- **Task item**
Write the listing out again in full. Every character must match.

* * * * * * *

Lemma quantize_toward_zero x :
  (-1 <= x)%Q -> (x < 1)%Q ->
  let y := (inject_Z (ToInt16 (x * 32768)) / 32768)%Q in
  close x y /\
  ((0 <= x)%Q -> (0 <= y)%Q /\ (y <= x)%Q) /\
  ((x <= 0)%Q -> (x <= y)%Q /\ (y <= 0)%Q).
Proof.
  intros Hlo Hhi. cbv zeta.
  destruct (quantize_close x Hlo Hhi) as [-> Hc]. split; [exact Hc |].
  destruct x as [n d]. unfold Qle, Qlt in *. cbn [Qnum Qden] in *.
  assert (Ht : trunc ((n # d) * 32768) = (n * 32768) ÷ Zpos d).
  { unfold trunc. cbn [Qmult Qnum Qden]. now rewrite Pos.mul_1_r. }
  rewrite Ht.
  pose proof (trunc_remainder (n * 32768) (Zpos d) ltac:(lia)) as [Hpos Hneg].
  unfold Qdiv, Qmult, Qinv, inject_Z. cbn [Qnum Qden].
  change (Z.pos (1 * 32768)) with 32768.
  set (t := n * 32768 ÷ Z.pos d) in *.
  split; intros Hn.
  - specialize (Hpos ltac:(lia)). split; nia.
  - specialize (Hneg ltac:(lia)). split; nia.
Qed.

* * * * * * *

- **Response area**
Lemma quantize_toward_zero x :
  (-1 <= x)%Q -> (x < 1)%Q ->
  let y := (inject_Z (ToInt16 (x * 32768)) / 32768)%Q in
  close x y /\
  ((0 <= x)%Q -> (0 <= y)%Q /\ (y <= x)%Q) /\
  ((x <= 0)%Q -> (x <= y)%Q /\ (y <= 0)%Q).
Proof.
  intros Hlo Hhi. cbv zeta.
  destruct (quantize_close x Hlo Hhi) as [-> Hc]. split; [exact Hc |].
  destruct x as [n d]. unfold Qle, Qlt in *. cbn [Qnum Qden] in *.
  assert (Ht : trunc ((n # d) * 32768) = (n * 32768) ÷ Zpos d).
  { unfold trunc. cbn [Qmult Qnum Qden]. now rewrite Pos.mul_1_r. }
  rewrite Ht.
  pose proof (trunc_remainder (n * 32768) (Zpos d) ltac:(lia)) as [Hpos Hneg].
  unfold Qdiv, Qmult, Qinv, inject_Z. cbn [Qnum Qden].
  change (Z.pos (1 * 32768)) with 32768.
  set (t := n * 32768 ÷ Z.pos d) in *.
  split; intros Hn.
  - specialize (Hpos ltac:(lia)). split; nia.
  - specialize (Hneg ltac:(lia)). split; nia.
Qed.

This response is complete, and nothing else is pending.